# Task item
Exactly as written, copy the lines of the data below from the first through the one containing "Section dump.".
━━━ Extracted data ━━━
(* ===== verification/TokenState.v ===== *)
(** * The token engine's store ([TokenEngine::dump_state], [TokenEngine::load_state] of
    [src/token_engine.cpp]) and its read-only reports

    The dump is the lines in the order of the iteration over the maps; the reader is a
    fold over the lines. [None] stands for an exception. *)
From S2P Require Import Prelude Strings Lines TokenEngine.

(** ** Reports *)

Definition flag (b : bool) : string := if b then "true" else "false".

Definition token_info (e : TokenEngine) (symbol : string) : result string :=
  match tokens e !! symbol with
  | None => Err "token not found"
  | Some t =>
      Ok ("symbol=" +:+ symbol +:+ " name=" +:+ t_name t +:+ " owner=" +:+ t_owner t +:+
          " decimals=" +:+ to_string (decimals t) +:+ " burnable=" +:+ flag (burnable t) +:+
          " paused=" +:+ flag (paused t) +:+ " transfer_fee_bps=" +:+ to_string (transfer_fee_bps t) +:+
          " burn_fee_bps=" +:+ to_string (burn_fee_bps t) +:+ " treasury_wallet=" +:+ treasury_wallet t +:+
          " max_tx_amount=" +:+ to_string (max_tx_amount t) +:+
          " max_wallet_amount=" +:+ to_string (max_wallet_amount t) +:+
          " max_supply=" +:+ to_string (t_max_supply t) +:+ " total_supply=" +:+ to_string (total_supply t) +:+
          " dev_wallet=" +:+ dev_wallet t +:+ " dev_allocation=" +:+ to_string (dev_allocation t) +:+
          " blacklist_size=" +:+ to_string (Z.of_nat (size (blacklist t))) +:+
          " fee_exempt_size=" +:+ to_string (Z.of_nat (size (fee_exempt t))))
  end.

Definition nft_info (e : TokenEngine) (collection token_id : string) : result string :=
  match nfts e !! collection ≫= λ col, col !! token_id with
  | None => Err "nft not found"
  | Some a => Ok ("owner=" +:+ nft_owner a +:+ " collection=" +:+ collection +:+ " token_id=" +:+ token_id +:+
                  " metadata=" +:+ metadata a)
  end.

(** Both reserves as the caller named the tokens, the fee and the LP supply. *)
Definition pool_info (e : TokenEngine) (token_a token_b : string) : result (Z * Z * Z * Z) :=
  match pools e !! pool_key token_a token_b with
  | None => Err "pool not found"
  | Some p => Ok (reserve_in p token_a, reserve_out p token_a, fee_bps p, lp_total_supply p)
  end.

(** ** Writing *)

Definition bit (b : bool) : string := if b then "1" else "0".

Section dump.
Context `{IterationOrder}.

Definition token_line (sym : string) (t : Token) : string :=
  join "|" ["T"; sym; t_name t; t_owner t; to_string (decimals t); bit (burnable t); dev_wallet t;
            to_string (dev_allocation t); treasury_wallet t; to_string (transfer_fee_bps t);
            to_string (burn_fee_bps t); bit (paused t); to_string (max_tx_amount t);
            to_string (max_wallet_amount t); to_string (t_max_supply t); to_string (total_supply t)].
Definition token_lines (kv : string * Token) : list string :=
  let '(sym, t) := kv in
  token_line sym t ::
  ((λ av, join "|" ["B"; sym; av.1; to_string av.2]) <$> iter_map (balances t)) ++
  ((λ w, join "|" ["X"; sym; w]) <$> iter_set (blacklist t)) ++
  ((λ w, join "|" ["E"; sym; w]) <$> iter_set (fee_exempt t)).

Definition nft_lines (kv : string * gmap string NftAsset) : list string :=
  (λ ia, join "|" ["N"; kv.1; ia.1; nft_owner ia.2; metadata ia.2]) <$> iter_map kv.2.

Definition pool_lines (kv : string * Pool) : list string :=
  let p := kv.2 in
  join "|" ["P"; token0 p; token1 p; to_string (reserve0 p); to_string (reserve1 p); to_string (fee_bps p);
            to_string (lp_total_supply p)] ::
  ((λ av, join "|" ["L"; token0 p; token1 p; av.1; to_string av.2]) <$> iter_map (lp_balances p)).

Definition state_lines (e : TokenEngine) : list string :=
  concat (token_lines <$> iter_map (tokens e)) ++
  concat (nft_lines <$> iter_map (nfts e)) ++
  concat (pool_lines <$> iter_map (pools e)).
Definition dump_state (e : TokenEngine) : string := unlines (state_lines e).
End dump.

(** ** Reading *)

Definition number_or (d : Z) (s : string) : option Z := if is_empty s then Some d else number s.

(** [parse_u64_field]: the whole field is a number. *)
Definition parse_u64_field (s : string) : option Z :=
  if is_empty s then None
  else match stoull 10 s with Some (v, "") => Some v | _ => None end.

Definition load_token (parts : list string) : option (string * Token) :=
  let part i := nth i parts "" in
  let name := if is_empty (part 1%nat) then part 0%nat else part 1%nat in
  if (15 <=? length parts)%nat then
    dec ← number_or 18 (part 3%nat); dev ← number_or 0 (part 6%nat);
    tfb ← number_or 0 (part 8%nat); bfb ← number_or 0 (part 9%nat);
    mt ← number_or 0 (part 11%nat); mw ← number_or 0 (part 12%nat);
    mx ← number (part 13%nat); tot ← number (part 14%nat);
    Some (part 0%nat,
      mkToken name (part 2%nat) (u32 dec) (String.eqb (part 4%nat) "1") (part 5%nat) dev (part 7%nat)
        tfb bfb (String.eqb (part 10%nat) "1") mt mw mx tot ∅ ∅ ∅)
  else if (13 <=? length parts)%nat then
    dec ← number_or 18 (part 3%nat); dev ← number_or 0 (part 6%nat);
    tfb ← number_or 0 (part 8%nat); bfb ← number_or 0 (part 9%nat);
    mx ← number (part 11%nat); tot ← number (part 12%nat);
    Some (part 0%nat,
      mkToken name (part 2%nat) (u32 dec) (String.eqb (part 4%nat) "1") (part 5%nat) dev (part 7%nat)
        tfb bfb (String.eqb (part 10%nat) "1") 0 0 mx tot ∅ ∅ ∅)
  else
    mx ← number (part 2%nat); tot ← number (part 3%nat);
    Some (part 0%nat, mkToken (part 0%nat) (part 1%nat) 18 false "" 0 "" 0 0 false 0 0 mx tot ∅ ∅ ∅).

(** The two layouts of a pool line. *)
Definition pool_fields (parts : list string) : option (string * string * list string) :=
  if (length parts =? 6)%nat then Some (nth 0 parts "", nth 1 parts "", drop 2 parts)
  else if (length parts =? 8)%nat then Some (nth 2 parts "", nth 3 parts "", drop 4 parts)
  else None.
Definition load_pool (parts : list string) : option (string * Pool) :=
  '(t0, t1, nums) ← pool_fields parts;
  let key := pool_key t0 t1 in
  if is_empty key then None
  else
    r0 ← parse_u64_field (nth 0 nums ""); r1 ← parse_u64_field (nth 1 nums "");
    fee ← parse_u64_field (nth 2 nums ""); lps ← parse_u64_field (nth 3 nums "");
    Some (key, mkPool t0 t1 r0 r1 fee lps ∅).

(** [pools_[key]] creates a pool with the declared defaults. *)
Definition empty_pool : Pool := mkPool "" "" 0 0 30 0 ∅.
Definition load_lp (parts : list string) (e : TokenEngine) : option TokenEngine :=
  let key := pool_key (nth 0 parts "") (nth 1 parts "") in
  if negb (length parts =? 4)%nat || is_empty key || is_empty (nth 2 parts "") then None
  else
    v ← parse_u64_field (nth 3 parts "");
    let p := default empty_pool (pools e !! key) in
    Some (put_pool key (set_pool (reserve0 p) (reserve1 p) (lp_total_supply p)
                          (<[nth 2 parts "" := v]> (lp_balances p)) p) e).

Definition add_blacklist (sym w : string) (e : TokenEngine) : TokenEngine :=
  let t := token_at e sym in put_token sym (set_lists ({[w]} ∪ blacklist t) (fee_exempt t) t) e.
Definition add_fee_exempt (sym w : string) (e : TokenEngine) : TokenEngine :=
  let t := token_at e sym in put_token sym (set_lists (blacklist t) ({[w]} ∪ fee_exempt t) t) e.
Definition put_nft (col i : string) (a : NftAsset) (e : TokenEngine) : TokenEngine :=
  put_collection col (<[i := a]> (default ∅ (nfts e !! col))) e.

Definition load_line (line : string) (e : TokenEngine) : option (result TokenEngine) :=
  let '(tag, ls) := getline "|" (Some line) in
  if String.eqb tag "T" then
    let parts := getlines "|" ls in
    if (length parts <? 4)%nat then Some (Err "invalid token state line")
    else
      '(sym, t) ← load_token parts;
      Some (reject_if is_empty sym || is_empty (t_owner t) as "invalid token state line" ;;
            Ok (put_token sym t e))
  else if String.eqb tag "B" then
    let '(sym, ls) := getline "|" ls in let '(addr, ls) := getline "|" ls in
    let '(v, _) := getline "010" ls in
    if is_empty sym || is_empty addr then Some (Err "invalid token balance line")
    else v ← number v; Some (Ok (credit sym addr v e))
  else if String.eqb tag "N" then
    let '(col, ls) := getline "|" ls in let '(i, ls) := getline "|" ls in
    let '(owner, ls) := getline "|" ls in let '(meta, _) := getline "010" ls in
    if is_empty col || is_empty i || is_empty owner then Some (Err "invalid nft line")
    else Some (Ok (put_nft col i (mkNftAsset owner meta) e))
  else if String.eqb tag "P" then
    match load_pool (getlines "|" ls) with
    | None => Some (Err "invalid pool line")
    | Some (key, p) => Some (Ok (put_pool key p e))
    end
  else if String.eqb tag "L" then
    match load_lp (getlines "|" ls) e with
    | None => Some (Err "invalid lp line")
    | Some e => Some (Ok e)
    end
  else if String.eqb tag "X" then
    let '(sym, ls) := getline "|" ls in let '(w, _) := getline "010" ls in
    if is_empty sym || is_empty w then Some (Err "invalid blacklist line")
    else Some (Ok (add_blacklist sym w e))
  else if String.eqb tag "E" then
    let '(sym, ls) := getline "|" ls in let '(w, _) := getline "010" ls in
    if is_empty sym || is_empty w then Some (Err "invalid fee exempt line")
    else Some (Ok (add_fee_exempt sym w e))
  else Some (Ok e).

(** Whatever the engine held is dropped first. *)
Definition load_state (state : string) : TokenEngine * result () :=
  match read_lines load_line engine_empty (getlines "010" (Some state)) with
  | (e, Some r) => (e, r)
  | (_, None) => (engine_empty, Err "invalid token state")
  end.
━━━
# Response for this exercise
(* ===== verification/TokenState.v ===== *)
(** * The token engine's store ([TokenEngine::dump_state], [TokenEngine::load_state] of
    [src/token_engine.cpp]) and its read-only reports

    The dump is the lines in the order of the iteration over the maps; the reader is a
    fold over the lines. [None] stands for an exception. *)
From S2P Require Import Prelude Strings Lines TokenEngine.

(** ** Reports *)

Definition flag (b : bool) : string := if b then "true" else "false".

Definition token_info (e : TokenEngine) (symbol : string) : result string :=
  match tokens e !! symbol with
  | None => Err "token not found"
  | Some t =>
      Ok ("symbol=" +:+ symbol +:+ " name=" +:+ t_name t +:+ " owner=" +:+ t_owner t +:+
          " decimals=" +:+ to_string (decimals t) +:+ " burnable=" +:+ flag (burnable t) +:+
          " paused=" +:+ flag (paused t) +:+ " transfer_fee_bps=" +:+ to_string (transfer_fee_bps t) +:+
          " burn_fee_bps=" +:+ to_string (burn_fee_bps t) +:+ " treasury_wallet=" +:+ treasury_wallet t +:+
          " max_tx_amount=" +:+ to_string (max_tx_amount t) +:+
          " max_wallet_amount=" +:+ to_string (max_wallet_amount t) +:+
          " max_supply=" +:+ to_string (t_max_supply t) +:+ " total_supply=" +:+ to_string (total_supply t) +:+
          " dev_wallet=" +:+ dev_wallet t +:+ " dev_allocation=" +:+ to_string (dev_allocation t) +:+
          " blacklist_size=" +:+ to_string (Z.of_nat (size (blacklist t))) +:+
          " fee_exempt_size=" +:+ to_string (Z.of_nat (size (fee_exempt t))))
  end.

Definition nft_info (e : TokenEngine) (collection token_id : string) : result string :=
  match nfts e !! collection ≫= λ col, col !! token_id with
  | None => Err "nft not found"
  | Some a => Ok ("owner=" +:+ nft_owner a +:+ " collection=" +:+ collection +:+ " token_id=" +:+ token_id +:+
                  " metadata=" +:+ metadata a)
  end.

(** Both reserves as the caller named the tokens, the fee and the LP supply. *)
Definition pool_info (e : TokenEngine) (token_a token_b : string) : result (Z * Z * Z * Z) :=
  match pools e !! pool_key token_a token_b with
  | None => Err "pool not found"
  | Some p => Ok (reserve_in p token_a, reserve_out p token_a, fee_bps p, lp_total_supply p)
  end.

(** ** Writing *)

Definition bit (b : bool) : string := if b then "1" else "0".

Section dump.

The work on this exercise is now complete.